Regardless of the size of a limited company it is still essential to ensure that the constitution (i.e. the rules governing the internal and external operation of the company), are accurate and up to date. Not only is this important on a practical level but it is also important from the perspective of the directors. Directors are only allowed to operate within the remit of the constitution and therefore if the actions are not allowed under the constitution directors can find themselves in breach of their duties if they continue along this course of action.
Typically the constitutional documents are established at the outset when the company is set up. This can mean that over the course of the life of the business these need to change. Recognising that these changes need to take place is the first step and secondly then the administrative processes need to be determined so that they can be duly followed. These processes have recently been altered by the Companies Act 2006.
Changes under the Companies Act 2006
One of the main aims of the Companies Act 2006 was to simplify processes, particularly for the purposes of private companies. It was recognised that private companies were often placed under an undue administrative burden and as such the simplification of the processes were necessary. One of these changes was to merge the two key constitutional documents (the memorandum and the articles of association) which were in reality viewed as one for the purposes of the company administration.
Typically the memorandum of association would contain the objects of the company, detailing the purposes for which the company would operate. Under the new provisions the memorandum of association is no longer required with the objects being contained as part of the articles of association. Where there are no objects contained in the articles of association and these have been established since October 2009 it will be thought that the objects are unrestricted.
Contents of the Articles of Association
Central to the operation of a company is the contents of the articles of association. These contain provisions such as how the directors need to conduct the business of the company including factors such as how meetings are held or how meetings should be conducted. Necessary quorum levels are also stated in the articles of association.
It is not only relevant for the purpose of how the directors conduct their own business within the company but also offers guidance to shareholders as to how the administration of their meetings should be undertaken. With this in mind it is important to recognise that the articles of association are a matter that should be considered and understood by not only the directors but also the shareholders. When a shareholder takes shares in the company they become bound by the provisions of the articles of association and they will be part of any decision making process in terms of changing the articles in the future.
Regardless of the type of change that is being proposed, it will be necessary to get the approval of the shareholders. Typical changes will include changes to voting processes such as how proxy votes should be dealt with. Similarly where there are dramatic changes in the structure of the organisation such as new share classes, changes will almost invariably be required to reflect the different voting rights associated with these new classes.
In order to amend the articles of association a special resolution is required. This means that 75% of those present at the meeting and entitled to vote need to vote in favour of the changes for them to be applicable. These then have to be filed at companies house. Alternatively, there can be a written resolution where 95% of those entitled to vote approve the changes in writing. This is a particularly useful opportunity when the changes are non-controversial or where shareholders are spread out making a physical meeting difficult.
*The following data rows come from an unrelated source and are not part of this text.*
(** What [updateExpenseTracking] does to the two maps. *)
Definition tracked_total (x : Transaction) (isAdd : bool)
  (em : HashMap.t Q) : Q :=
  if isAdd then Double.add (current_total (category x) em) (amount x)
  else Double.max 0 (Double.sub (current_total (category x) em) (amount x)).

Definition track_expenses (x : Transaction) (isAdd : bool)
  (em : HashMap.t Q) : HashMap.t Q :=
  if negb (str_eq (type x) "expense") then em
  else HashMap.insert (category x) (tracked_total x isAdd em) em.

Definition track_budgets (x : Transaction) (isAdd : bool)
  (bm : HashMap.t Budget) (em : HashMap.t Q) : HashMap.t Budget :=
  if negb (str_eq (type x) "expense") then bm
  else
    match HashMap.search (category x) bm with
    | Some b =>
        snd (HashMap.update (category x)
               (with_spent b (tracked_total x isAdd em)) bm)
    | None => bm
    end.

(** The state of the maps that the engine maintains: both tables are
    well formed, every budget mirrors the running total of its category,
    and no running total is negative. *)
Definition budgets_mirror (bm : HashMap.t Budget) (em : HashMap.t Q) : Prop :=
  forall c b, HashMap.search c bm = Some b ->
              (spent b == current_total c em)%Q.

Definition totals_nonneg (em : HashMap.t Q) : Prop :=
  forall c v, HashMap.search c em = Some v -> (0 <= v)%Q.

Definition maps_ok (bm : HashMap.t Budget) (em : HashMap.t Q) : Prop :=
  hashmap_ok bm /\ hashmap_ok em /\ budgets_mirror bm em /\ totals_nonneg em.

(** The state the engine keeps between calls: the maps as in [maps_ok],
    the undo log within a capacity of at least two (it is built with
    50). *)
Definition engine_consistent (e : FinanceEngine) : Prop :=
  maps_ok (budgetMap e) (expenseMap e) /\
  undo_stack_ok (undoStack e) /\
  2 <= UndoStack.maxSize (undoStack e).

(** Two answers of [getBudget] that agree, [spent] compared as numbers. *)
Definition same_budget (o1 o2 : option Budget) : Prop :=
  match o1, o2 with
  | Some b1, Some b2 =>
      budget_category b1 = budget_category b2 /\ limit b1 = limit b2 /\
      (spent b1 == spent b2)%Q
  | None, None => True
  | _, _ => False
  end.

(** [q] is a [double]: [M * 2^k] with a significand [M] of at most 53
    bits and an exponent [k] of at least -1074. *)
Definition representable (q : Q) : Prop :=
  exists M k : Z,
    Z.abs M < 2 ^ 53 /\ - 1074 <= k /\ (q == inject_Z M * 2 ^ k)%Q.

(** [q] is a multiple of [2^k]. *)
Definition on_grid (k : Z) (q : Q) : Prop :=
  exists n : Z, (q == inject_Z n * 2 ^ k)%Q.

(** The sum of the amounts of [l], as a number. *)
Fixpoint sum_amounts (l : list Transaction) : Q :=
  match l with
  | [] => 0%Q
  | x :: rest => (amount x + sum_amounts rest)%Q
  end.

(** The amounts of [l] add up without rounding, in any order and with
    any of them subtracted: they are non-negative multiples of one power
    of two [2^k], such as whole numbers ([k = 0]) or quarters
    ([k = -2]), and their sum is below [2^(k+53)]. *)
Definition exact_amounts (k : Z) (l : list Transaction) : Prop :=
  - 1074 <= k /\
  Forall (fun x => (0 <= amount x)%Q /\ on_grid k (amount x)) l /\
  (sum_amounts l < 2 ^ (k + 53))%Q.

(** The answer of [getBudget] for a category after a transaction of type
    [ty] and amount [amt] in that category was added and the add undone,
    [before] being the answer before the add: the same budget, with
    [amt] added to [spent] and subtracted again when the transaction is
    an expense, each result rounded, the difference clamped at 0. *)
Definition budget_after_add_undo (ty : string) (amt : Q)
  (before after : option Budget) : Prop :=
  match before, after with
  | Some b, Some b' =>
      budget_category b' = budget_category b /\ limit b' = limit b /\
      (spent b'
       == if str_eq ty "expense"
          then Double.max 0 (Double.sub (Double.add (spent b) amt) amt)
          else spent b)%Q
  | None, None => True
  | _, _ => False
  end.

(** [x] is an expense of category [c]. *)
Definition counts_for (c : string) (x : Transaction) : bool :=
  str_eq (type x) "expense" && str_eq (category x) c.

(** The sum of the amounts of the expenses of category [c] in [l]. *)
Fixpoint ledger_total (c : string) (l : list Transaction) : Q :=
  match l with
  | [] => 0%Q
  | x :: rest =>
      if counts_for c x then (amount x + ledger_total c rest)%Q
      else ledger_total c rest
  end.
(** * Dolt: the JSON document value, its comparator, and the
      AUTO_INCREMENT tracker

    A shallow embedding of
    - [go/store/types] JSONDoc ([NewJSONDoc], [EmptyJSONDoc], [Len],
      [Empty]) and the comparator [compareJSON] with its five per-kind
      helpers;
    - [go/libraries/doltcore/sqle/dsess] AutoIncrementTracker
      ([NewAutoIncrementTracker], [Current], [Next], [Set], [deepSet],
      [AddNewTable], [DropTable]).

    Go's [(T, error)] results are values of [Result]; the tracker's
    [map[string]uint64] is a [gmap string N] threaded through every
    operation; a [float64] is a [spec_float]. *)

From Stdlib Require Import ZArith NArith Bool List Ascii String Lia.
From Stdlib Require Import Floats.SpecFloat.
From stdpp Require Import gmap strings.

#[local] Set Warnings "-register-all".
Local Open Scope Z_scope.

(** ** Go results *)

(** A Go [error] value, identified by its message. *)
Definition error := string.

(** The outcome of a Go function returning [(T, error)]. *)
Inductive Result (A : Type) : Type :=
| Ok (a : A)
| Err (e : error).
Arguments Ok {A} a.
Arguments Err {A} e.

(** ** go/store/types: JSON values and their order *)

Module types.

(** The kind tags the comparator and the document look at. *)
Inductive NomsKind :=
| BoolKind | FloatKind | StringKind | ListKind | MapKind
| IntKind | UintKind | NullKind | JSONDocKind.

Definition NomsKind_eqb (k1 k2 : NomsKind) : bool :=
  match k1, k2 with
  | BoolKind, BoolKind | FloatKind, FloatKind | StringKind, StringKind
  | ListKind, ListKind | MapKind, MapKind | IntKind, IntKind
  | UintKind, UintKind | NullKind, NullKind | JSONDocKind, JSONDocKind => true
  | _, _ => false
  end.

(** A noms [Value].  [Null], [Bool], [Float], [String], [List] and [Map]
    are the JSON-representable ones; [Int] and [Uint] stand for the values
    of every other kind, which reach the comparator's [default] branch. *)
Inductive Value :=
| Null
| Bool (b : bool)
| Float (f : spec_float)
| String (s : string)
| List (elems : list Value)
| Map (entries : list (Value * Value))
| Int (i : Z)
| Uint (u : N).

Definition Kind (v : Value) : NomsKind :=
  match v with
  | Null => NullKind
  | Bool _ => BoolKind
  | Float _ => FloatKind
  | String _ => StringKind
  | List _ => ListKind
  | Map _ => MapKind
  | Int _ => IntKind
  | Uint _ => UintKind
  end.

(** The legal JSON values. *)
Definition isJSON (v : Value) : bool :=
  match v with
  | Int _ | Uint _ => false
  | _ => true
  end.

(** A float that is a NaN. *)
Definition isNaN (v : Value) : bool :=
  match v with
  | Float S754_nan => true
  | _ => false
  end.

(** [float64] values among the [spec_float]s. *)
Definition is_float64 (f : spec_float) : bool := valid_binary 53 1024 f.

(** Go's [strings.Compare]: byte-wise lexicographic, as -1, 0 or +1. *)
Definition strings_Compare (a b : string) : Z :=
  match String.compare a b with
  | Lt => -1
  | Eq => 0
  | Gt => 1
  end.

(** Go's [a < b] on [float64]: false as soon as one side is a NaN. *)
Definition float_lt (a b : spec_float) : bool := SFltb a b.

(** Go's [a > b] on [float64]. *)
Definition float_gt (a b : spec_float) : bool := SFltb b a.

Section Comparator.

(** [List.Less] and [Map.Less] are methods of the store's collection
    types, declared in their own files of package types: the comparator
    is parametric in them. *)
Variable List_Less : list Value -> list Value -> Result bool.
Variable Map_Less : list (Value * Value) -> list (Value * Value) -> Result bool.

Definition compareJSONBool (a : bool) (b : Value) : Result Z :=
  match b with
  | Bool b =>
      if Bool.eqb a b then Ok 0
      else if a then Ok 1
      else Ok (-1)
  | _ => Ok 1
  end.

Definition compareJSONArray (a : list Value) (b : Value) : Result Z :=
  match b with
  | Bool _ => Ok (-1)
  | List b =>
      match List_Less a b with
      | Err e => Err e
      | Ok aLess =>
          if aLess then Ok (-1)
          else match List_Less b a with
               | Err e => Err e
               | Ok bLess => if bLess then Ok 1 else Ok 0
               end
      end
  | _ => Ok 1
  end.

Definition compareJSONObject (a : list (Value * Value)) (b : Value) : Result Z :=
  match b with
  | Bool _ | List _ => Ok (-1)
  | Map b =>
      match Map_Less a b with
      | Err e => Err e
      | Ok aLess =>
          if aLess then Ok (-1)
          else match Map_Less b a with
               | Err e => Err e
               | Ok bLess => if bLess then Ok 1 else Ok 0
               end
      end
  | _ => Ok 1
  end.

Definition compareJSONString (a : string) (b : Value) : Result Z :=
  match b with
  | Bool _ | List _ | Map _ => Ok (-1)
  | String b => Ok (strings_Compare a b)
  | _ => Ok 1
  end.

Definition compareJSONNumber (a : spec_float) (b : Value) : Result Z :=
  match b with
  | Bool _ | List _ | Map _ | String _ => Ok (-1)
  | Float b =>
      if float_gt a b then Ok 1
      else if float_lt a b then Ok (-1)
      else Ok 0
  | _ => Ok 1
  end.

Definition compareJSON (a b : Value) : Result Z :=
  let aNull := NomsKind_eqb (Kind a) NullKind in
  let bNull := NomsKind_eqb (Kind b) NullKind in
  if aNull && bNull then Ok 0
  else if aNull && negb bNull then Ok (-1)
  else if negb aNull && bNull then Ok 1
  else
    match a with
    | Bool a => compareJSONBool a b
    | List a => compareJSONArray a b
    | Map a => compareJSONObject a b
    | String a => compareJSONString a b
    | Float a => compareJSONNumber a b
    | _ => Err "unexpected type"%string
    end.

End Comparator.

(** *** The JSON document *)

(** [JSONDoc] wraps a [valueImpl]; of its fields the byte buffer and the
    offsets are kept, the store handle [vrw] and the format [nbf] are
    handles that neither [Len] nor [Empty] reads. *)
Record JSONDoc := mkJSONDoc {
  buff : list Byte.byte;
  offsets : list N
}.

Section Writer.

(** The binary writer of the store ([NomsKind.writeTo], [writeCount],
    [Value.writeTo]) belongs to the codec of package types: the
    constructors are parametric in it. *)
Variable writeKind : NomsKind -> Result (list Byte.byte).
Variable writeCount : N -> list Byte.byte.
Variable writeValue : Value -> Result (list Byte.byte).

(** [EmptyJSONDoc]: the kind tag followed by the count 0.  A failure to
    write the tag panics ([d.PanicIfError]): the [Err] outcome. *)
Definition EmptyJSONDoc : Result JSONDoc :=
  match writeKind JSONDocKind with
  | Err e => Err e
  | Ok k => Ok (mkJSONDoc (k ++ writeCount 0%N) [])
  end.

(** [NewJSONDoc]: the document with count 1 and a nil error, or what
    [EmptyJSONDoc] gives together with the writer's error. *)
Definition NewJSONDoc (value : Value) : Result JSONDoc * option error :=
  match writeKind JSONDocKind with
  | Err e => (EmptyJSONDoc, Some e)
  | Ok k =>
      match writeValue value with
      | Err e => (EmptyJSONDoc, Some e)
      | Ok v => (Ok (mkJSONDoc (k ++ writeCount 1%N ++ v) []), None)
      end
  end.

End Writer.

Definition Len (t : JSONDoc) : N := 1%N.

Definition Empty (t : JSONDoc) : bool := (Len t =? 0)%N.

(** What [Less] may be handed: another document or a value of any other
    kind. *)
Inductive LesserValuable :=
| LV_JSONDoc (d : JSONDoc)
| LV_Value (v : Value).

Section Decoder.

Variable List_Less : list Value -> list Value -> Result bool.
Variable Map_Less : list (Value * Value) -> list (Value * Value) -> Result bool.
(** * Page layout comparison: a shallow embedding of
      [app/mcp/tools/page_layout_comparison.py]

    The development follows the source file top to bottom: text helpers
    (the [str] methods the code calls), the Metadata API retrieve client
    ([_fetch_all_layouts]), the archive extractor
    ([_extract_layouts_from_zip]), the layout parser ([_parse_layout]), the
    diff engine ([_compare]), the CSV row helpers and the tool entry point
    ([compare_page_layouts]).

    Conventions.
    - A Python [str] is a Rocq [string] holding its UTF-8 encoding (as Rocq's
      own string literals do).  Every [str] of the program comes from
      decoding UTF-8, so the representation is exact; byte-wise
      lexicographic order on UTF-8 coincides with Python's code-point order.
    - A Python [set] of strings is a [gset string]; a [dict] whose key order
      is observable is an association list updated in place ([dict_set]); the
      per-org map of retrieved layouts, only read through [.get], is a
      [gmap string string].
    - Calls that leave the file (lxml, requests, zipfile, base64, [str.lower],
      the credential store, the file system) are fields of the type class
      [Externals]; the network additionally sees the clock and the log of
      earlier calls, which live in the [World] state threaded by the monad
      [M]. *)

From Stdlib Require Import ZArith NArith Ascii String List.
From Stdlib.Strings Require Import Byte.
From stdpp Require Import gmap strings list sorting pretty.

#[local] Set Warnings "-clear-no-such-hyp".
Local Open Scope string_scope.
Local Open Scope Z_scope.

(* ===================================================================== *)
(** ** Text helpers: the [str] methods used by the source *)
(* ===================================================================== *)

Module Text.

Definition code (a : ascii) : N := N_of_ascii a.
Lemma scoring_ignores_case_and_margins_witness :
  let q := AccentExample.q in
  let l := AccentExample.margin in
  let a := AccentExample.upper in
  let b := AccentExample.lower in
  Live.score q (Some (JStr (l ++ a ++ "  "))) = Live.score q (Some (JStr b))
  /\ (question_type q <> "matching" -> question_type q <> "ordering" ->
      score_async MatchingExample.JSON_parse q (Some (JStr (l ++ a ++ "  ")))
      = score_async MatchingExample.JSON_parse q (Some (JStr b))).
Proof.
  apply (scoring_ignores_case_and_margins MatchingExample.JSON_parse AccentExample.q
           AccentExample.margin AccentExample.upper AccentExample.lower "  ");
    reflexivity.
Defined.

(** On the example the submission in capitals, after a no-break space, is
    the canonical answer. *)
Lemma accented_answer_example :
  Live.score AccentExample.q
    (Some (JStr (AccentExample.margin ++ AccentExample.upper)))
  = Scored true 1
  /\ score_async MatchingExample.JSON_parse AccentExample.q
       (Some (JStr (AccentExample.margin ++ AccentExample.upper)))
     = Scored true 1.
Proof. split; reflexivity. Qed.

(** The arithmetic is that of binary64: the division rounds 7/10 down, so
    that 45 * (7/10) is below 31.5 and is rounded to 31, where the exact
    product 31.5 would give 32; likewise 23 marks of 160 are 14.37 per
    cent, where the exact 14.375 would give 14.38. *)
Lemma binary64_examples :
  round_ratio 45 7 10 = 31
  /\ (percentage 23 160 == 1437 # 100)%Q
  /\ (JsNumber.div 7 10 < 7 # 10)%Q.
Proof. repeat split. Qed.

Lemma generated_answer_gets_full_marks_witness :
  let q := Generator.question "g1" "Cells" "Biology" (Some "Grade 9") None
             "matching" "hard" in
  Live.score q (Some (JStr (correct_answer q))) = Scored true (marks q)
  /\ score_async GeneratorExample.JSON_parse q (Some (JStr (correct_answer q)))
     = Scored true (marks q).
Proof.
  apply (generated_answer_gets_full_marks GeneratorExample.JSON_parse
           "g1" "Cells" "Biology" (Some "Grade 9") None "matching" "hard");
    vm_compute; reflexivity.
Defined.

Lemma submitted_score_adds_up_witness :
  1 = Zsum (map g_marks_awarded SubmitExample.records)
  /\ map g_question_id SubmitExample.records
     = filter (known_question Scenario.qs) (submitted_ids SubmitExample.subs)
  /\ (Forall (fun q => 0 <= marks q) Scenario.qs ->
      0 <= 1 <= 2
      /\ (0 <= percentage 1 2)%Q
      /\ (percentage 1 2 <= 100)%Q).
Proof.
  apply (submitted_score_adds_up MatchingExample.JSON_parse Scenario.qs SubmitExample.subs
           1 2 SubmitExample.records).
  vm_compute. reflexivity.
Defined.

Lemma level_bands_witness :
  (forall L, calculateLevel 250 = Some L
             <-> 1 <= L /\ 100 * (L - 1) ^ 2 <= 250 < 100 * L ^ 2)
  /\ (forall more, 250 <= more ->
       exists L M, calculateLevel 250 = Some L /\ calculateLevel more = Some M /\ L <= M).
Proof. apply (level_bands 250). lia. Defined.

Lemma progress_in_range_witness :
  0 <= xp_in_level SubmitExample.profile < xp_needed SubmitExample.profile
  /\ xp_needed SubmitExample.profile = 100 * (2 * level SubmitExample.profile - 1)
  /\ 0 <= xp_progress SubmitExample.profile <= 100.
Proof.
  apply (progress_in_range SubmitExample.profile). reflexivity.
Defined.



Lemma broadcasts_arrive_in_order_witness :
  let ch := StreamExample.channel in
  let es := StreamExample.events in
  let ch' := broadcast_all StreamExample.writable es ch in
  incl (sseClients ch') (sseClients ch)
  /\ (forall c, In c (sseClients ch') ->
                inbox c ch' = (inbox c ch ++ map sse_message es)%list)
  /\ (forall c, exists n,
         inbox c ch' = (inbox c ch ++ firstn n (map sse_message es))%list).
Proof.
  intros ch es.
  apply (broadcasts_arrive_in_order StreamExample.writable es ch).
  simpl. repeat constructor; simpl; intuition discriminate.
Defined.
Lemma firstPass_transfer n r : forall L L2 st st',
  Forall2 sameView L L2 ->
  firstPass n r st L = (st', L) -> firstPass n r st L2 = (st', L2).
Proof.
  intros L L2 st st' H. revert st st'.
  induction H as [|l l2 L L2 [Hv Hs] _ IH]; intros st st'; [done|].
  cbn [firstPass].
  destruct (firstLine n r st l) as [st1 l1] eqn:E1.
  destruct (firstPass n r st1 L) as [st2 L1] eqn:E2. intros [= <- -> ->].
  rewrite firstLine_view in E1. rewrite firstLine_view, Hv.
  assert (firstLineV n r st (wview l) l2 = (st1, l2)) as ->.
  { destruct (vStep (wview l)) eqn:Es; [by rewrite (Hs eq_refl)|].
    unfold firstLineV in *. rewrite Es in *. cbn [andb] in *. by injection E1 as <-. }
  by rewrite (IH _ _ E2).
Qed.

Lemma secondPass_stable n r t1 t2 : forall L st st' L2,
  oneLine (notesText r) -> Forall oneLine L ->
  secondPass n r t1 st L = Some (st', L2) ->
  Forall2 sameView L L2 /\ Forall oneLine L2
  /\ (exists L2', secondPass n r t2 st L = Some (st', L2')
                  /\ secondPass n r t2 st L2 = Some (st', L2')).
Proof.
  induction L as [|l L IH]; intros st st' L2 HN HL; cbn [secondPass].
  - intros [= <- <-]. repeat split; try done. by exists [].
  - apply List.Forall_cons_iff in HL as [Hl HL].
    destruct (secondLine n r t1 st l) as [[st1 l1]|] eqn:E1; [|done].
    destruct (secondPass n r t1 st1 L) as [[st2 L1]|] eqn:E2; [|done]. intros [= <- <-].
    destruct (secondLine_stable n r t1 t2 _ _ _ _ HN Hl E1) as (V1 & O1 & S1 & N1 & A1).
    destruct (IH _ _ _ HN HL E2) as (V2 & O2 & L2' & N2 & A2).
    split; [by constructor|]. split; [by constructor|].
    eexists. cbn [secondPass]. rewrite A1, N1, N2, A2. done.
Qed.


(** *** The two flags of the writer *)

Lemma firstPass_flag n r : forall L st st' L1,
  firstPass n r st L = (st', L1) -> snd st' = snd st || existsb isHeader L.
Proof.
  induction L as [|l L IH]; intros st st' L1; cbn [firstPass existsb].
  - intros [= <- <-]. by rewrite orb_false_r.
  - destruct (firstLine n r st l) as [st1 l1] eqn:E1.
    destruct (firstPass n r st1 L) as [st2 L2] eqn:E2. intros [= <- <-].
    rewrite (IH _ _ _ E2). rewrite firstLine_view in E1. injection E1 as <- _.
    unfold isHeader. cbn [snd wview vHeader].
    destruct (headerNum l); [by rewrite orb_true_r|done].
Qed.

Lemma secondLine_found n r t st l st' l' :
  secondLine n r t st l = Some (st', l') ->
  foundNotesSection st' = foundNotesSection st || headerOf n l.
Proof.
  rewrite secondLine_view. unfold leave, enter, headerOf. cbn [wview vHeader vPrefix].
  destruct (headerNum l) as [m|]; cbn [inNotesSection notesStepNum foundNotesSection].
  - destruct (true && _); [destruct (negb _)|]; intros [= <- <-];
      cbn [foundNotesSection]; destruct (m =? n); by rewrite ?orb_true_r, ?orb_false_r.
  - destruct (_ && _); [done|]. intros [= <- <-]. by rewrite orb_false_r.
Qed.

Lemma secondPass_found n r t : forall L st st' L',
  secondPass n r t st L = Some (st', L') ->
  foundNotesSection st' = foundNotesSection st || existsb (headerOf n) L.
Proof.
  induction L as [|l L IH]; intros st st' L'; cbn [secondPass existsb].
  - intros [= <- <-]. by rewrite orb_false_r.
  - destruct (secondLine n r t st l) as [[st1 l1]|] eqn:E1; [|done].
    destruct (secondPass n r t st1 L) as [[st2 L1]|] eqn:E2; [|done]. intros [= <- <-].
    rewrite (IH _ _ _ E2), (secondLine_found _ _ _ _ _ _ _ E1). by rewrite orb_assoc.
Qed.

Lemma secondPass_noHeader n r t : forall L st,
  existsb isHeader L = false -> inNotesSection st = false ->
  secondPass n r t st L = Some (st, L).
Proof.
  induction L as [|l L IH]; intros st HL Hst; [done|].
  cbn [existsb] in HL. apply orb_false_iff in HL as [Hl HL].
  cbn [secondPass]. rewrite secondLine_view.
  unfold leave, enter, field, isHeader in *. cbn [wview vHeader].
  destruct (headerNum l); [done|]. rewrite Hst. cbn [andb].
  by rewrite (IH _ HL Hst).
Qed.

Lemma existsb_isHeader L L1 :
  Forall2 (fun l l1 => wview l1 = wview l) L L1 ->
  existsb isHeader L1 = existsb isHeader L.
Proof.
  induction 1 as [|l l1 L L1 Hv _ IH]; [done|]. cbn [existsb]. rewrite IH.
  unfold isHeader. change (headerNum l1) with (vHeader (wview l1)). by rewrite Hv.
Qed.

Lemma existsb_headerOf n L L1 :
  Forall2 (fun l l1 => wview l1 = wview l) L L1 ->
  existsb (headerOf n) L1 = existsb (headerOf n) L.
Proof.
  induction 1 as [|l l1 L L1 Hv _ IH]; [done|]. cbn [existsb]. rewrite IH.
  unfold headerOf. change (headerNum l1) with (vHeader (wview l1)). by rewrite Hv.
Qed.

Lemma headerOf_isHeader n L : existsb (headerOf n) L = true -> existsb isHeader L = true.
Proof.
  induction L as [|l L IH]; [done|]. cbn [existsb]. intros H.
  apply orb_true_iff in H as [H|H]; [|by rewrite IH, orb_true_r].
  unfold headerOf, isHeader in *. by destruct (headerNum l).
Qed.

(** *** The passes over a document and the lines appended to it *)

Lemma firstPass_app n r : forall A B st,
  firstPass n r st (A ++ B) =
  let '(st1, A') := firstPass n r st A in
  let '(st2, B') := firstPass n r st1 B in (st2, A' ++ B').
Proof.
  induction A as [|l A IH]; intros B st; cbn [firstPass app].
  - by destruct (firstPass n r st B).
  - destruct (firstLine n r st l) as [st1 l1]. rewrite IH.
    destruct (firstPass n r st1 A) as [st2 A']. by destruct (firstPass n r st2 B).
Qed.

Lemma secondPass_app n r t : forall A B st,
  secondPass n r t st (A ++ B) =
  match secondPass n r t st A with
  | Some (st1, A') =>
      match secondPass n r t st1 B with
      | Some (st2, B') => Some (st2, A' ++ B')
      | None => None
      end
  | None => None
  end.
Proof.
  induction A as [|l A IH]; intros B st; cbn [secondPass app].
  - by destruct (secondPass n r t st B) as [[? ?]|].
  - destruct (secondLine n r t st l) as [[st1 l1]|]; [|done]. rewrite IH.
    destruct (secondPass n r t st1 A) as [[st2 A']|]; [|done].
    by destruct (secondPass n r t st2 B) as [[? ?]|].
Qed.

Lemma Join_flat ys : ys <> [] -> forall xs,
  Strings.Join (xs ++ [Strings.Join ys nl]) nl = Strings.Join (xs ++ ys) nl.
Proof.
  intros Hy. induction xs as [|x xs IH]; [done|].
  cbn [app]. destruct xs as [|x' xs].
  - destruct ys; done.
  - cbn [app] in *. by rewrite !Join_cons, IH.
Qed.

(** The lines of a new block. *)
Definition blockLines (n : Z) (r : StepResult) (now : Time.t) : list string :=
  ["### Step " +:+ Fmt.itoa n; "**Status**: " +:+ statusText r;
   "**Last Run**: " +:+ Time.Format now; "**Notes**: " +:+ notesText r].

Lemma block_lines n r now :
  createNotesSectionForStep n r now = Strings.Join (blockLines n r now) nl.
Proof.
  unfold createNotesSectionForStep, blockLines. cbn [Strings.Join].
  by rewrite !app_assoc.
Qed.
Practical Considerations With Changing the Constitution
Purpose of Change
Even where the changes are not controversial they can still prove to be administratively burdensome. For this reason it is recommended that regular reviews o the constitution are undertaken with changes made in one go, rather than on a piecemeal basis. Whilst annual meetings are no longer required, in reality these are still likely to form the basis of company administration and are a perfect opportunity to make changes to the constitution.
It is the responsibility of the company secretary (or if there is no secretary the directors) to maintain accurate records in relation to the constitution. Any changes should be incorporated into the articles and new versions maintained with the company books. Resolutions should be kept with the books and where appropriate, copies filed at Companies House.
- Regularly review the constitution to ensure that it meets the needs of the organisation.
- Where sensible use written resolutions to approve changes.
- Ensure that an individual is responsible for maintaining and administrative record of any changes.